→ WORK ITEM: The expected answer is the set of lines in the data below between the line holding "intros Hcu. unfold" and the line holding "- by eapply custody_acquire.", inclusive, written out exactly.

→ MATERIAL SUPPLIED:
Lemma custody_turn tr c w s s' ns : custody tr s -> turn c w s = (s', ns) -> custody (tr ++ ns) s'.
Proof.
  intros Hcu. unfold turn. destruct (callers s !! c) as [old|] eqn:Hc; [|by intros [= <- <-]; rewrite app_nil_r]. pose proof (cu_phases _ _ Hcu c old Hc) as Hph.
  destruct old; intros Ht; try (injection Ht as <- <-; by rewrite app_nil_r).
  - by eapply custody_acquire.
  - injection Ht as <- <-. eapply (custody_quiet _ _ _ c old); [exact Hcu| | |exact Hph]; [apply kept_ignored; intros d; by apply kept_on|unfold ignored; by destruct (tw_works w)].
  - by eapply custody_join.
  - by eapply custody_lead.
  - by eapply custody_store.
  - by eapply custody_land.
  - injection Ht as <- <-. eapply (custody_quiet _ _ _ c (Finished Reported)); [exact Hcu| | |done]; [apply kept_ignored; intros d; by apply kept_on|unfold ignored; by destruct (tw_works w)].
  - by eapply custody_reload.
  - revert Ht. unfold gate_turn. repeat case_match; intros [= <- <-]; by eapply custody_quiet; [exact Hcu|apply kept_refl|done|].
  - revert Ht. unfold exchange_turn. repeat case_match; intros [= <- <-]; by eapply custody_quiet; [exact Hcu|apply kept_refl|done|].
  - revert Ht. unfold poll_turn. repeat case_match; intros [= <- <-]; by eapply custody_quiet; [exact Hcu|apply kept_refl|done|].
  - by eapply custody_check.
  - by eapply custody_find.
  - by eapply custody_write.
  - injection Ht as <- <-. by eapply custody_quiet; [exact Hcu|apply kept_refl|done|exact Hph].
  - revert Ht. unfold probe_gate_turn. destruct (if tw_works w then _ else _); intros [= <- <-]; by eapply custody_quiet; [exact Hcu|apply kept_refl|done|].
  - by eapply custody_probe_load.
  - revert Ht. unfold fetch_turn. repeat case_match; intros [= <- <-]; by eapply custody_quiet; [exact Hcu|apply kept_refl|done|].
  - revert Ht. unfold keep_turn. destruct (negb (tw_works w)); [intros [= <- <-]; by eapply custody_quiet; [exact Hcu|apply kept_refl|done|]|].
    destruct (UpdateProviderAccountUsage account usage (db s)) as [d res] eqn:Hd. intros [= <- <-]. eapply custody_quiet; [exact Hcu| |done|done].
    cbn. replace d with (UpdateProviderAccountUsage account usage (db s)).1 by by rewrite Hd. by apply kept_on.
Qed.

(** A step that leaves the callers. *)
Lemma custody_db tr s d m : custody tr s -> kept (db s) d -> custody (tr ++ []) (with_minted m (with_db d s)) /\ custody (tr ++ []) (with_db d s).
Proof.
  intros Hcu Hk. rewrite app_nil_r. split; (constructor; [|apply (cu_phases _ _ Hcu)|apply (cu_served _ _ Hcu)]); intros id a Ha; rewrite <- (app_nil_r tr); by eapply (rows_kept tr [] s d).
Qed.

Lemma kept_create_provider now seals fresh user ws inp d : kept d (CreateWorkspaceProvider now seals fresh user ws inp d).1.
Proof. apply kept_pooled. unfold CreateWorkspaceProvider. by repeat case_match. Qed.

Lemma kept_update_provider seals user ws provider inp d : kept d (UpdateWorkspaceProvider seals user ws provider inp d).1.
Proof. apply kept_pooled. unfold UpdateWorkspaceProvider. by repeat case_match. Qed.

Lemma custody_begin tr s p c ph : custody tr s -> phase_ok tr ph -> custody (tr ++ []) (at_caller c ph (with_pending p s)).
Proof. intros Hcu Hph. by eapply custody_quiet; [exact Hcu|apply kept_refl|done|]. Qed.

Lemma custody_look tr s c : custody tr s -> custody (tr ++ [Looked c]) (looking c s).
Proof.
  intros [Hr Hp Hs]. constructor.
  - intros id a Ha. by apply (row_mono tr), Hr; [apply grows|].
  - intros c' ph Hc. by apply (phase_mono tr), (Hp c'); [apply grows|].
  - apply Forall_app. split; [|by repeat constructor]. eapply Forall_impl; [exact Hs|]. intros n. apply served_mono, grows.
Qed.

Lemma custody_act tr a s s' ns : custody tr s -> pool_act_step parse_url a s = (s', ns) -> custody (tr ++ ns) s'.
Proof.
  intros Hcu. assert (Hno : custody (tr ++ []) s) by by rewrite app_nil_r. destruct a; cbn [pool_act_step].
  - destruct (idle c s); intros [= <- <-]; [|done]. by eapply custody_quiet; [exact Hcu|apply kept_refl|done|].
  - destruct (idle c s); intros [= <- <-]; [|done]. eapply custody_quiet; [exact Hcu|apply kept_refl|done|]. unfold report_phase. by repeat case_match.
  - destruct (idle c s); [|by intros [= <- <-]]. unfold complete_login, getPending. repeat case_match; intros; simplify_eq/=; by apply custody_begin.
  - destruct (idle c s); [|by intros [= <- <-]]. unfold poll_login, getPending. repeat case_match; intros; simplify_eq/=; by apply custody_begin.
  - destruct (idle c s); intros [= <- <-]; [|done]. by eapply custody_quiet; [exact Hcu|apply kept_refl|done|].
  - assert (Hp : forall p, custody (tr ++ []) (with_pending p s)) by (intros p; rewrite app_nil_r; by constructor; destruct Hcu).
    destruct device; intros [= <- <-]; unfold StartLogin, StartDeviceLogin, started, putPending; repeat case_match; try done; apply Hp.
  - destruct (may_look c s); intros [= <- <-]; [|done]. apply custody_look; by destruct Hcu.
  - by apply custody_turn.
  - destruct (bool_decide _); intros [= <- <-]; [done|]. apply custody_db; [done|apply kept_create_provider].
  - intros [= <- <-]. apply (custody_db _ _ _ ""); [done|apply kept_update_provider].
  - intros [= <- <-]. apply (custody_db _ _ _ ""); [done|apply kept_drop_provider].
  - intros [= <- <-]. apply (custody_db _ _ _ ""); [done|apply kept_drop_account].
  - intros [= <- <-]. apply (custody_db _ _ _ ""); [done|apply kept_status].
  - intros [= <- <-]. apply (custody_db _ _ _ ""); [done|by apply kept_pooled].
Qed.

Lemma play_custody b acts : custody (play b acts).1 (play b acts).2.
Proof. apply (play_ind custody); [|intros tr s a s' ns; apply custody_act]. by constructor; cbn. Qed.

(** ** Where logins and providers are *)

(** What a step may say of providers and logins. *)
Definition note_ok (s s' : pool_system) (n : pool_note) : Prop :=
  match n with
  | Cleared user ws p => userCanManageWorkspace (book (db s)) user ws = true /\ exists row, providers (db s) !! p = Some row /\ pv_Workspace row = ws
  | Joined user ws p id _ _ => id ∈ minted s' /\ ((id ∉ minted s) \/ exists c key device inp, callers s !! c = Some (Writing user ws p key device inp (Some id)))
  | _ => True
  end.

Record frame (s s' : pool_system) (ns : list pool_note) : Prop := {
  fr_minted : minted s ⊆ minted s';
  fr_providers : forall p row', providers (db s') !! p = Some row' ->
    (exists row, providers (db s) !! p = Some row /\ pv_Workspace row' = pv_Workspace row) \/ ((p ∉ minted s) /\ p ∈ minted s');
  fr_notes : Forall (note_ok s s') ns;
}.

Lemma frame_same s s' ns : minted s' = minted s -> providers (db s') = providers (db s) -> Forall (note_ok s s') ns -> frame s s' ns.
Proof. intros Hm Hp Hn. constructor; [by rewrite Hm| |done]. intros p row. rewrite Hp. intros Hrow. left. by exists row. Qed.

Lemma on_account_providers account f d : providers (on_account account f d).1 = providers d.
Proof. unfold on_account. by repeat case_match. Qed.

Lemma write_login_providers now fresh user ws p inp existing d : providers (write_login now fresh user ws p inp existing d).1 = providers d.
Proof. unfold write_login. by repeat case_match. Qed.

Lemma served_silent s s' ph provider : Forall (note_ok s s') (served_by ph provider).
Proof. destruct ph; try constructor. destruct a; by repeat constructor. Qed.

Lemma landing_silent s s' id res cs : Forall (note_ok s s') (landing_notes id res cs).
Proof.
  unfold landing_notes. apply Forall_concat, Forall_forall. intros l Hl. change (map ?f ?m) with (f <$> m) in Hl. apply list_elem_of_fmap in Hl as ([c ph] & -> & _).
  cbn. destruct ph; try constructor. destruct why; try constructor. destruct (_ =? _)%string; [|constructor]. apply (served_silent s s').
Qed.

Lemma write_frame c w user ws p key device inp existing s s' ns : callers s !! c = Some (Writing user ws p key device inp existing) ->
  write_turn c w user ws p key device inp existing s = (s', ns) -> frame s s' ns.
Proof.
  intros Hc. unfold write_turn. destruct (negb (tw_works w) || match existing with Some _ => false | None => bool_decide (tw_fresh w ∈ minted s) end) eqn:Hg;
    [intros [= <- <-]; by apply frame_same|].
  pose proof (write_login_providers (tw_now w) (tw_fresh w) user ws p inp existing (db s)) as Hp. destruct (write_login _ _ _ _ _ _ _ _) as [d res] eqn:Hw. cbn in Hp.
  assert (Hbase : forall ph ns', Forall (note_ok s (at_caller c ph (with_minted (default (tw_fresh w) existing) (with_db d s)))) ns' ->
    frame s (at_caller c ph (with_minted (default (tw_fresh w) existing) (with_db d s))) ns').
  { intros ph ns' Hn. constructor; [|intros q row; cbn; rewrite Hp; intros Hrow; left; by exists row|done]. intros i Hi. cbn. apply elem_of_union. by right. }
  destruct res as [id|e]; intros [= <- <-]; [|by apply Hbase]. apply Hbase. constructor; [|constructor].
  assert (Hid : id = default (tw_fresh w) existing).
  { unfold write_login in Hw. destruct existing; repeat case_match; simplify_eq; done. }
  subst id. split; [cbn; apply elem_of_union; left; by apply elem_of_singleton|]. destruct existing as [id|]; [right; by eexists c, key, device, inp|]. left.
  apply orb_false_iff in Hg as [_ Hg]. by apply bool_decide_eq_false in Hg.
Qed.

→ SOLUTION FOR THIS PROBLEM:
  intros Hcu. unfold turn. destruct (callers s !! c) as [old|] eqn:Hc; [|by intros [= <- <-]; rewrite app_nil_r]. pose proof (cu_phases _ _ Hcu c old Hc) as Hph.
  destruct old; intros Ht; try (injection Ht as <- <-; by rewrite app_nil_r).
  - by eapply custody_acquire.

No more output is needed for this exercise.